● What is expected:
Looking through the records that follow, determine how many lines contain "parent" and reply with that number alone.

● Given records:
---

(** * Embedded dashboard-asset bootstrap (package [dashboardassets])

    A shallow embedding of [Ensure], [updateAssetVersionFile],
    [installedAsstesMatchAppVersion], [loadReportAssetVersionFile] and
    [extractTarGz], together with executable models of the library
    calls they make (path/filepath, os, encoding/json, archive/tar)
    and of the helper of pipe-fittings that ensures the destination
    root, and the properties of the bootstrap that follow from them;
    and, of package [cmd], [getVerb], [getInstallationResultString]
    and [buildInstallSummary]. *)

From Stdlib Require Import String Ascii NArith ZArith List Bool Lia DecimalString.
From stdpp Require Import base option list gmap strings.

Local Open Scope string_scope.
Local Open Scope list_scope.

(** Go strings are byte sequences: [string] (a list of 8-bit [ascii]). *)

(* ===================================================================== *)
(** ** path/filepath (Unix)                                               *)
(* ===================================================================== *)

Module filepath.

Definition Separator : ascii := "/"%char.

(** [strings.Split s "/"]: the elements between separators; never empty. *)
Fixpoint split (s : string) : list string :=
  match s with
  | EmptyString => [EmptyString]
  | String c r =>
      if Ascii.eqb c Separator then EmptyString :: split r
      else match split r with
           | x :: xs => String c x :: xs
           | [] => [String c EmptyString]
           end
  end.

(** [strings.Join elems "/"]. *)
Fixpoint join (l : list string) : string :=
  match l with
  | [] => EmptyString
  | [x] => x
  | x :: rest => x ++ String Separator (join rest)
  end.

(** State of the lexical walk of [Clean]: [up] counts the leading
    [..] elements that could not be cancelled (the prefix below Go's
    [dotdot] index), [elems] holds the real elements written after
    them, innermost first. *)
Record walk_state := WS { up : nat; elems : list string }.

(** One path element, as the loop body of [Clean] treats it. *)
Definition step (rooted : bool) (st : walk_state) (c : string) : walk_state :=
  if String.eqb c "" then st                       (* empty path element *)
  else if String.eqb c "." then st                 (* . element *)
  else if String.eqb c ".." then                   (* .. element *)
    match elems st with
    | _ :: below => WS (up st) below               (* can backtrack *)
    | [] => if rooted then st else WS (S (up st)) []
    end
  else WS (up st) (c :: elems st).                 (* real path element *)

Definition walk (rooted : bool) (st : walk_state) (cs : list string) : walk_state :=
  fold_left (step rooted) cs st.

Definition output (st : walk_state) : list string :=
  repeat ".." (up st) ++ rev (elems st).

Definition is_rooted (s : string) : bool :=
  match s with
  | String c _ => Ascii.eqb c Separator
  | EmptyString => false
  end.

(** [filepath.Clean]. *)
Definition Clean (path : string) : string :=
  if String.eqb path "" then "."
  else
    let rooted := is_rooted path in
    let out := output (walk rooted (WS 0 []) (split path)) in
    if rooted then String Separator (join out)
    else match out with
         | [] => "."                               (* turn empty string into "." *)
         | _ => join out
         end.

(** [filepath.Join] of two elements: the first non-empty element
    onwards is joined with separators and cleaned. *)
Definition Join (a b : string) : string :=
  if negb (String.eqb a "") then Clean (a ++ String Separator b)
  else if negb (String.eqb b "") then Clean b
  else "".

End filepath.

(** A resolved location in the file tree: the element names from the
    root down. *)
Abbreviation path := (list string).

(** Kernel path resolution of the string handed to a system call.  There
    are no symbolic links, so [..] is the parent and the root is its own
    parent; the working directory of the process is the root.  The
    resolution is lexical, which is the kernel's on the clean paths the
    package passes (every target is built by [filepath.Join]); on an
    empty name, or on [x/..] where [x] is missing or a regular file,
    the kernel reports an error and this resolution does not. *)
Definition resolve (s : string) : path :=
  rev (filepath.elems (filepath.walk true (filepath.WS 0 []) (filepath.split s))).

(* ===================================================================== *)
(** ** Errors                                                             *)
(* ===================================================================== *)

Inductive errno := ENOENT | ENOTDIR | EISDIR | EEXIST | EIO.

---

● Answer for this exercise:
2